Es una pregunta muy difícil Lulú. Una separación significa, que tus padres han decidido
dejar de vivir juntos, porque ya no se llevan bien, pero eso no significa que no puedan tener una
relación amistosa.
Me quedé de piedra. No era capaz de decir ni una sola palabra. El único que pensé era:
¿Cómo qué vamos a vivir separados? ¿Quién? ¿Cuándo? Y no sé cuánto tiempo me quede así,
al final pregunté:
¿Timoteo, se separarán también de mí?
No Lulú, de ti no se separarán nunca, tus padres te quieren demasiado. El padre que se muda
de casa, normalmente viene de visita para poder pasar tiempo con sus hijos.
No pude hacer nada con todo lo que sentía. Estaba triste, aterrorizada y enfadada. Las lágrimas
se me caían por mis cachetes. Entonces, oí como me llamaba mi mamá. ¡Ya voy mamá! –
grité.
Ven aquí y hablamos. Siéntate sobre mis rodillas – dijo papá y cuando me senté, me abrazó
tan fuerte, como si quisiera decirme con esto, que soy su mayor tesoro.

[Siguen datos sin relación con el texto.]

Lemma one_loop_per_contract_witness : exists g, gateway_run (read_config with_retries) 5 g /\ (waiting "C1" g <= 1)%nat.
Proof.
  pose proof (gateway_next _ 5 _ (GAnswer 0 "t" (Throw "refused")) _ (gateway_begin (read_config with_retries) 5) eq_refl) as H.
  destruct (one_loop_per_contract (read_config with_retries) 5 3 _ "C1" eq_refl
    (NoDup_cons_2 "C1" ["C2"] ltac:(by intros [[=]|?%elem_of_nil]%elem_of_cons) (NoDup_singleton "C2")) ltac:(by left) H) as [E _].
  eexists. split; [exact H|exact E].
Defined.

Definition demo_gateway : Gateway := connected 0 6 (startPolling (read_config one_contract) 5 (new_gateway (read_config one_contract))).

Lemma answer_reaches_pages_witness : exists l,
  clients (answered (read_config one_contract) "t" "C1" (Ok [vault_event]) demo_gateway) !! 0%nat
  = Some (mkClient true false (l ++ map Broadcast (omap (parsed "t" "C1") [vault_event]))).
Proof.
  eexists. apply (answer_reaches_pages (read_config one_contract) "t" "C1" [vault_event] demo_gateway 0); [by repeat constructor|reflexivity].
Defined.

Definition transfer_event : RpcEvent := mkRpc (Some "8") None None (Some 13) (Some "t") (Topics [JStr "Transfer"]) None.

Lemma page_without_topic_stalls_witness :
  cursor <$> contractStates (answered (read_config one_contract) "t" "C1" (Ok [transfer_event]) demo_gateway) !! "C1"
  = cursor <$> contractStates demo_gateway !! "C1"
  /\ clients (answered (read_config one_contract) "t" "C1" (Ok [transfer_event]) demo_gateway) = clients demo_gateway.
Proof. apply (page_without_topic_stalls (read_config one_contract) "t" "C1" [transfer_event]). by repeat constructor. Defined.
(** The loop of [approveAccessBLS] over the guardians and their shares. *)
Fixpoint bls_approve (guardians shares approved : list string) (m : gmap string string) : list string * gmap string string :=
  match guardians with
  | [] => (approved, m)
  | g :: gs =>
      let approved' := if includes_str approved g then approved else approved ++ [g] in
      let m' := match shares with x :: _ => if blank x then m else <[g := x]> m | [] => m end in
      bls_approve gs (tl shares) approved' m'
  end.

(** The loop of [fetchPendingApprovalsForGuardian]. *)
Definition pending_for (l : Ledger) (guardian : string) (r : MockRequest) : option StellarPendingApprovalData :=
  if negb (r_status r =? 0) then None
  else if existsb (fun a => same_address a guardian) (r_approvedBy r) then None
  else match find_document l (r_documentId r) with
       | None => None
       | Some doc =>
           match find_vault l (d_vaultId doc) with
           | None => None
           | Some vault =>
               if existsb (fun g => same_address g guardian) (v_guardians vault)
               then Some (mkPending (r_requestId r) (r_documentId r) (v_id vault) (v_name vault) (r_requester r)
                            (r_createdAt r) (r_expiresAt r))
               else None
           end
       end.

(** ** Operations *)

Section Service.
Variables (env_contract : option string).
(** The contract's answer to a call that changes it, and to a query. *)
Variables (executeSorobanCall executeSorobanQuery : Session -> string -> list ScVal -> res ScVal).

Definition getContractId (s : Session) : string := or_else env_contract (contractId s).
Definition isConfigured (s : Session) : bool := negb (blank (getContractId s)).

Definition initialize (customContractId : option string) (connected : bool) (address : string) (s : Session)
    : option string * Session :=
  let cid := match customContractId with Some c => if blank c then or_empty env_contract else c | None => or_empty env_contract end in
  if connected then
    let account := if blank address then None else Some address in
    (account, mkSession account (activeNetwork s) cid (ledger s))
  else (None, mkSession (activeAccount s) (activeNetwork s) cid (ledger s)).

Definition clear (s : Session) : Session := mkSession None "" (contractId s) (ledger s).

Definition connectWallet (connected : bool) (address : string) : io Session string :=
  if negb connected then throw "Freighter wallet extension is not installed or enabled"
  else if blank address then throw "Failed to get address from Freighter wallet"
  else fun s => (Ok address, mkSession (Some address) (activeNetwork s) (contractId s) (ledger s)).

(** [if (!activeAccount) throw ...] *)
Definition with_account {A : Type} (k : string -> io Session A) : io Session A :=
  fun s => match activeAccount s with
           | Some a => if blank a then throw "Wallet not connected" s else k a s
           | None => throw "Wallet not connected" s
           end.

(** The contract when it is configured, the ledger otherwise. *)
Definition either {A : Type} (chain local : io Session A) : io Session A :=
  fun s => if isConfigured s then chain s else local s.

Definition invoke (name : string) (args : list ScVal) : io Session ScVal := fun s => (executeSorobanCall s name args, s).
Definition query (name : string) (args : list ScVal) : io Session ScVal := fun s => (executeSorobanQuery s name args, s).
Definition invoke_ (name : string) (args : list ScVal) : io Session unit := do! _ <- invoke name args in ret tt.
Definition invoke_id (name : string) (args : list ScVal) : io Session number := do! v <- invoke name args in ret (Number_sc v).

Definition hex_arg (hex : string) : io Session ScVal :=
  match hexToBytes hex with Ok l => ret (SvBytes l) | Throw e => throw e end.

Definition read {A : Type} (f : Ledger -> A) : io Session A := fun s => (Ok (f (ledger s)), s).
Definition update (f : Ledger -> Ledger) : io Session unit := fun s => (Ok tt, set_ledger s (f (ledger s))).

Definition strings (l : list string) : ScVal := SvList (map SvStr l).

(** *** Vaults *)

Definition new_vault (a name description : string) (threshold now : Z) (l : Ledger) : MockVault :=
  mkVault (Z.of_nat (length (vaults l)) + 1) a name description [a] threshold true (seconds now).

Definition create_local (a name description : string) (guardians : list string) (threshold now : Z) (l : Ledger) : Ledger :=
  let vault := new_vault a name description threshold now l in
  let l1 := set_vaults l (vaults l ++ [vault]) in
  set_invites l1 (invites l1 ++ new_invites a (v_id vault) now guardians).

Definition createVault (name description : string) (guardians : list string) (approvalThreshold now : Z) : io Session number :=
  with_account (fun a =>
    either
      (invoke_id "create_vault" [SvStr a; SvStr name; SvStr description; strings guardians; SvNum approvalThreshold])
      (do! id <- read (fun l => v_id (new_vault a name description approvalThreshold now l)) in
       do! _ <- update (create_local a name description guardians approvalThreshold now) in ret (Fin id 0))).

Definition getVault (vaultId : Z) : io Session (option MockVault) := read (fun l => find_vault l vaultId).

(** Each with the tag "stellar" of its network. *)
Definition fetchVaultsForAccount (account : string) : io Session (list (MockVault * string)) :=
  read (fun l => map (fun v => (v, "stellar"%string))
    (List.filter (fun v => same_address (v_creator v) account || existsb (fun g => same_address g account) (v_guardians v)) (vaults l))).

Definition getPendingInvites (account : string) : io Session (list MockInvite) :=
  read (fun l => List.filter (fun inv => same_address (i_guardian inv) account && negb (i_accepted inv)) (invites l)).

Definition accept_invite (inv : MockInvite) : MockInvite := mkInvite (i_guardian inv) (i_vaultId inv) true (i_expiresAt inv).
Definition add_guardian (a : string) (v : MockVault) : MockVault :=
  mkVault (v_id v) (v_creator v) (v_name v) (v_description v) (v_guardians v ++ [a]) (v_approvalThreshold v)
    (v_isActive v) (v_createdAt v).

Definition accept_local (a : string) (vaultId : Z) (l : Ledger) : Ledger :=
  let l1 := match find_index (fun inv => (i_vaultId inv =? vaultId) && same_address (i_guardian inv) a) (invites l) with
            | Some i => set_invites l (alter accept_invite i (invites l))
            | None => l
            end in
  match find_index (fun v => v_id v =? vaultId) (vaults l1) with
  | Some i =>
      match vaults l1 !! i with
      | Some v => if includes_str (v_guardians v) a then l1 else set_vaults l1 (alter (add_guardian a) i (vaults l1))
      | None => l1
      end
  | None => l1
  end.

Definition acceptGuardianInvite (vaultId : Z) : io Session unit :=
  with_account (fun a =>
    either (invoke_ "accept_guardian_invite" [SvStr a; SvNum vaultId]) (update (accept_local a vaultId))).

(** *** Documents *)

Definition new_document (a : string) (vaultId : Z) (encryptedMetadata ipfsHash : string) (requiredAccess releaseCondition : Z)
    (guardiansList shares : list string) (now : Z) (l : Ledger) : MockDocument :=
  mkDocument (Z.of_nat (length (documents l)) + 1) vaultId encryptedMetadata ipfsHash a (seconds now) requiredAccess
    releaseCondition (shares_map guardiansList shares ∅).

Definition addDocument (vaultId : Z) (encryptedMetadata ipfsHash : string) (requiredAccess releaseCondition : Z)
    (guardiansList shares : list string) (now : Z) : io Session number :=
  with_account (fun a =>
    either
      (invoke_id "add_document" [SvStr a; SvNum vaultId; SvStr encryptedMetadata; SvStr ipfsHash; SvNum requiredAccess;
                                 SvNum releaseCondition; strings guardiansList; strings shares])
      (do! doc <- read (new_document a vaultId encryptedMetadata ipfsHash requiredAccess releaseCondition guardiansList shares now) in
       do! _ <- update (fun l => set_documents l (documents l ++ [doc])) in ret (Fin (d_id doc) 0))).

Definition fetchDocumentsForVaults (vaultIds : list Z) : io Session (list MockDocument) :=
  read (fun l => List.filter (fun d => existsb (Z.eqb (d_vaultId d)) vaultIds) (documents l)).

Definition getEncryptedGuardianShare (documentId : Z) (guardian : string) : io Session string :=
  read (fun l => match find_document l documentId with
                 | Some doc => or_empty (d_shares doc !! guardian)
                 | None => ""%string
                 end).

(** *** Access requests *)

Definition new_request (a : string) (documentId now : Z) (l : Ledger) : MockRequest :=
  mkRequest (Z.of_nat (length (requests l)) + 1) documentId a [] 0 (seconds now + 3 * 24 * 60 * 60) (seconds now) ∅.

Definition requestAccess (documentId now : Z) : io Session number :=
  with_account (fun a =>
    either (invoke_id "request_access" [SvStr a; SvNum documentId])
      (do! req <- read (new_request a documentId now) in
       do! _ <- update (fun l => set_requests l (requests l ++ [req])) in ret (Fin (r_requestId req) 0))).

Definition approved_request (l : Ledger) (a : string) (share : option string) (r : MockRequest) : MockRequest :=
  let approvals := r_approvedBy r ++ [a] in
  mkRequest (r_requestId r) (r_documentId r) (r_requester r) approvals
    (approval_status l (r_documentId r) approvals (r_status r)) (r_expiresAt r) (r_createdAt r)
    (if blank (or_empty share) then r_beneficiaryShares r else <[a := or_empty share]> (r_beneficiaryShares r)).

(** The update of one request, or the error. *)
Definition with_request (requestId : Z) (f : Ledger -> MockRequest -> res MockRequest) : io Session unit :=
  fun s =>
    let l := ledger s in
    match find_index (fun r => r_requestId r =? requestId) (requests l) with
    | None => (Throw "Request not found"%string, s)
    | Some i =>
        match requests l !! i with
        | None => (Throw "Request not found"%string, s)
        | Some r =>
            match f l r with
            | Ok r' => (Ok tt, set_ledger s (set_requests l (<[i := r']> (requests l))))
            | Throw e => (Throw e, s)
            end
        end
    end.

Definition share_arg (share : option string) : ScVal := if blank (or_empty share) then SvNull else SvStr (or_empty share).

Definition approveAccess (requestId : Z) (encryptedShareForBeneficiary : option string) : io Session unit :=
  with_account (fun a =>
    either (invoke_ "approve_access" [SvStr a; SvNum requestId; share_arg encryptedShareForBeneficiary])
      (with_request requestId (fun l r =>
         if includes_str (r_approvedBy r) a then Throw "Already approved"%string
         else Ok (approved_request l a encryptedShareForBeneficiary r)))).

Definition bls_approved (guardians shares : list string) (r : MockRequest) : MockRequest :=
  let '(approved, m) := bls_approve guardians shares (r_approvedBy r) (r_beneficiaryShares r) in
  mkRequest (r_requestId r) (r_documentId r) (r_requester r) approved 1 (r_expiresAt r) (r_createdAt r) m.

Definition approveAccessBLS (requestId : Z) (guardianAddresses : list string) (aggregatedSignature aggregatedPublicKey : string)
    (encryptedShares : list string) : io Session unit :=
  with_account (fun a =>
    either
      (do! sg <- hex_arg aggregatedSignature in do! pk <- hex_arg aggregatedPublicKey in
       invoke_ "approve_access_bls" [SvNum requestId; strings guardianAddresses; sg; pk; strings encryptedShares])
      (with_request requestId (fun _ r => Ok (bls_approved guardianAddresses encryptedShares r)))).

Fixpoint somes_of {A B : Type} (f : A -> option B) (l : list A) : list B :=
  match l with [] => [] | x :: l' => match f x with Some y => y :: somes_of f l' | None => somes_of f l' end end.

Definition fetchPendingApprovalsForGuardian (guardianAddress : string) : io Session (list StellarPendingApprovalData) :=
  read (fun l => somes_of (pending_for l guardianAddress) (requests l)).

Definition getBeneficiaryKeyShare (requestId : Z) (guardian : string) : io Session string :=
  read (fun l => match List.find (fun r => r_requestId r =? requestId) (requests l) with
                 | Some r => or_empty (r_beneficiaryShares r !! guardian)
                 | None => ""%string
                 end).

(** *** Keys and tokens *)

Definition bls_identifier (vaultId : Z) (account : string) : string := (num_str vaultId ++ "_" ++ toLowerCase account)%string.

Definition registerGuardianBLSKey (vaultId : Z) (blsPublicKey proofOfPossession : string) : io Session unit :=
  with_account (fun a =>
    either
      (do! k <- hex_arg blsPublicKey in do! p <- hex_arg proofOfPossession in
       invoke_ "register_guardian_bls_key" [SvStr a; SvNum vaultId; k; p])
      (update (fun l => set_bls_keys l (<[bls_identifier vaultId a := mkBlsKey blsPublicKey proofOfPossession true]> (bls_keys l))))).

Definition getGuardianBLSKey (vaultId : Z) (guardianAddress : string) : io Session (option BlsKey) :=
  read (fun l => bls_keys l !! bls_identifier vaultId guardianAddress).

Definition registerPublicKey (publicKey : string) : io Session unit :=
  with_account (fun a =>
    either (invoke_ "register_public_key" [SvStr a; SvStr publicKey])
      (update (fun l => set_public_keys l (<[a := publicKey]> (public_keys l))))).
Section Identity.
Context {C : IdentityCrypto}.
Variables (env_contract env_registry : option string).
Variables (query registry_query registry_call : Session -> string -> list ScVal -> res ScVal).

Definition buildIdentityBindingMessageHash (evmAddress stellarAddress : string) (timestamp : Z) : res string :=
  let! stellarPubkey := decodeEd25519PublicKey stellarAddress in
  let! evmBytes := hexToBytes evmAddress in
  throw_if negb (length evmBytes =? 20)%nat with "Invalid EVM address"%string;;
  let! payload := buildIdentityBindingPayload evmBytes stellarPubkey timestamp in
  Ok (keccak256 payload).

Definition encodeStellarPublicKey (publicKeyHex : string) : res string :=
  let! bytes := hexToBytes publicKeyHex in
  throw_if negb (length bytes =? 32)%nat with "Invalid Stellar public key length"%string;;
  Ok (encodeEd25519PublicKey bytes).

(** r and s in hexadecimal, and the recovery id *)
Definition splitEvmSignature (signatureHex : string) : res (string * Z) :=
  let! bytes := hexToBytes signatureHex in
  throw_if negb (length bytes =? 65)%nat with "EVM signature must be 65 bytes"%string;;
  let v := nth 64 bytes 0 in
  let recoveryId := if (v =? 27) || (v =? 28) then v - 27 else v in
  throw_if negb (recoveryId =? 0) && negb (recoveryId =? 1) with "Invalid EVM signature recovery id"%string;;
  Ok (("0x" ++ bytes_hex (firstn 64 bytes))%string, recoveryId).

(** ** Answers of the registry *)

Definition toHexString (v : ScVal) : string :=
  match v with
  | SvStr s => if startsWith "0x" s then s else ("0x" ++ s)%string
  | SvBytes l => ("0x" ++ bytes_hex l)%string
  | _ => ""%string
  end.

(** The EVM address, the public key and the time of a binding. *)
Definition normalizeBindingResult (result : ScVal) : option (string * string * number) :=
  match result with
  | SvMap _ | SvList _ | SvBytes _ =>
      let rawEvm := sc_or (sc_field "evm_address" result) (sc_field "evmAddress" result) in
      let rawPk := sc_or (sc_field "stellar_pubkey" result) (sc_field "stellarPublicKey" result) in
      match rawPk, sc_field "timestamp" result with
      | SvNull, _ | _, SvNull => None
      | _, rawTs => Some (toHexString rawEvm, toHexString rawPk, Number_sc rawTs)
      end
  | _ => None
  end.

Definition getIdentityRegistryContractId : string := or_empty env_registry.
Definition isIdentityRegistryConfigured : bool := negb (blank getIdentityRegistryContractId).

(** ** Operations *)

Definition norm_evm (evmAddress : string) : string := trim (toLowerCase evmAddress).

Definition bind_maps (evm stellar : string) (publicKey : option string) (l : Ledger) : Ledger :=
  let normEvm := norm_evm evm in
  let normStellar := trim stellar in
  let l1 := set_cross l (<[normEvm := normStellar]> (cross_evm_to_stellar l))
                        (<[normStellar := normEvm]> (cross_stellar_to_evm l)) (cross_evm_to_pubkey l) in
  if blank (or_empty publicKey) then l1
  else set_public_keys
         (set_cross l1 (cross_evm_to_stellar l1) (cross_stellar_to_evm l1)
            (<[normEvm := or_empty publicKey]> (cross_evm_to_pubkey l1)))
         (<[normStellar := or_empty publicKey]> (public_keys l1)).

Definition saveCrossChainBindingMock (evm stellar : string) (publicKey : option string) : io Session unit :=
  update (bind_maps evm stellar publicKey).

Definition registerCrossChainIdentity (stellar evm : string) (publicKey : option string) : io Session unit :=
  saveCrossChainBindingMock evm stellar publicKey.

(** [map[key] || null] *)
Definition or_null (x : option string) : option string := if blank (or_empty x) then None else x.
(** A vault's name is read back as its chain and its number, and the vaults of two chains
    never share a name. *)
Theorem vault_gid_roundtrip (e e' : Ecosystem) (c c' : option Z) (v v' : Z) (Hc : forall n, c = Some n -> 0 <= n) (Hc' : forall n, c' = Some n -> 0 <= n)
    (Hv : 0 <= v) (Hv' : 0 <= v') :
  parseVaultGID (getVaultGID e c v) = (chain_name e c, v)
  /\ (getVaultGID e c v = getVaultGID e' c' v' -> chain_name e c = chain_name e' c' /\ v = v').
Proof.
  split; [by apply vault_gid_read|]. intros E. apply (f_equal parseVaultGID) in E. rewrite !vault_gid_read in E by done. by injection E.
Qed.

Lemma gid_inj (ecosystem : Ecosystem) (chainId : option Z) (a b : Z) : (forall n, chainId = Some n -> 0 <= n) -> 0 <= a -> 0 <= b ->
  getVaultGID ecosystem chainId a = getVaultGID ecosystem chainId b -> a = b.
Proof. intros Hc Ha Hb E. apply (f_equal parseVaultGID) in E. rewrite !vault_gid_read in E by done. by injection E. Qed.

(** ** Counts and records by name *)
Section Counts.
Variables (ecosystem : Ecosystem) (chainId : option Z).
Hypothesis chain_ok : forall n, chainId = Some n -> 0 <= n.
#[local] Abbreviation gid := (getVaultGID ecosystem chainId).

Definition occurrences (v : Z) (l : list Z) : Z := Z.of_nat (length (List.filter (Z.eqb v) l)).

(** The count under a vault's name is the number of its documents; names without a visible
    vault or without a document are not there. *)
Theorem counts_by_vault (vaults docs : list Z) (v : Z) (Hv : 0 <= v) (Hvs : Forall (fun x => 0 <= x) vaults) (Hds : Forall (fun x => 0 <= x) docs) :
  buildVaultDocumentCounts ecosystem chainId vaults docs !! gid v
  = if existsb (Z.eqb v) vaults && (0 <? occurrences v docs) then Some (occurrences v docs) else None.
Proof.
  assert (E : forall l x, Forall (fun x => 0 <= x) l -> 0 <= x -> existsb (String.eqb (gid x)) (map gid l) = existsb (Z.eqb x) l).
  { intros l x Hl Hx. induction Hl as [|y l Hy _ IH]; [done|]. cbn. rewrite IH. f_equal. destruct (Z.eqb_spec x y) as [->|Hn]; [apply String.eqb_refl|].
    apply String.eqb_neq. intros He. by apply Hn, (gid_inj ecosystem chainId). }
  unfold buildVaultDocumentCounts. induction docs as [|d docs IH] using rev_ind; [cbn; by rewrite andb_false_r|].
  apply Forall_app in Hds as [Hds [Hd _]%Forall_cons]. specialize (IH Hds). rewrite fold_left_app. cbn [fold_left]. set (m := fold_left _ docs ∅) in *.
  assert (O : occurrences v (docs ++ [d]) = occurrences v docs + if v =? d then 1 else 0).
  { unfold occurrences. rewrite List.filter_app, length_app. cbn. destruct (v =? d); cbn; lia. }
  assert (O0 : 0 <= occurrences v docs) by (unfold occurrences; lia).
  rewrite (E vaults d Hvs Hd), O. destruct (Z.eqb_spec v d) as [<-|Hn].
  - destruct (existsb (Z.eqb v) vaults); cbn [andb] in *; [|exact IH]. rewrite lookup_insert_eq, IH. replace (0 <? occurrences v docs + 1) with true by lia.
    destruct (Z.ltb_spec 0 (occurrences v docs)); cbn [default]; f_equal; cbn; lia.
  - rewrite Z.add_0_r. destruct (existsb (Z.eqb d) vaults); [|exact IH]. rewrite lookup_insert_ne; [exact IH|].
    intros He. by apply Hn, eq_sym, (gid_inj ecosystem chainId).
Qed.

(** A record keyed by vault numbers is found again under the names of its vaults. *)
Theorem record_by_name {T : Type} (l : list (Z * T)) (id : Z) (x : T) (Hn : NoDup (map fst l)) (Hp : Forall (fun p => 0 <= fst p) l) (Hx : (id, x) ∈ l) :
  keyRecordByVaultGID ecosystem chainId l !! gid id = Some x.
Proof.
  unfold keyRecordByVaultGID. induction l as [|[i y] l IH] using rev_ind; [by apply elem_of_nil in Hx|].
  rewrite map_app in Hn. apply NoDup_app in Hn as (Hn & Hd & _). apply Forall_app in Hp as [Hp [Hi _]%Forall_cons]. cbn in Hi.
  rewrite fold_left_app. cbn [fold_left]. apply elem_of_app in Hx as [Hx|Hx].
  - rewrite lookup_insert_ne; [by apply IH|]. intros He. assert (Hid : 0 <= id) by apply (proj1 (Forall_forall _ _) Hp _ Hx).
    assert (i = id) as -> by by apply (gid_inj ecosystem chainId). apply (Hd id); [|by left]. apply list_elem_of_fmap. by exists (id, x).
  - apply list_elem_of_singleton in Hx as [= -> ->]. apply lookup_insert_eq.
Qed.
End Counts.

Lulú – dijo papá- hemos decidido juntos con mamá, que nos vamos a separar y que
viviremos en casas distintas. Yo me mudaré a una casa cerca de aquí y cuando quieras podrás
visitarme. Y los fines de semana, como siempre, te voy a llevar a tomar tus helados favoritos. -
Sonrío tristemente, y sus ojos se llenaron de lágrimas - También, de vez en cuando, te recogeré
del colegio, acordándolo antes con mamá. Todas las fiestas las pasaremos juntos, te lo prometo
Toña - papá volvió a abrazarme con mucha fuerza y me besó tiernamente. ¿Papi, pero por
qué te tienes que ir? ¡Yo no quiero! ¡No quiero!- todo mi mundo se cayó de golpe. Toña, te
prometo que siempre estaré contigo, cuando me necesites ¿Me oyes hijita?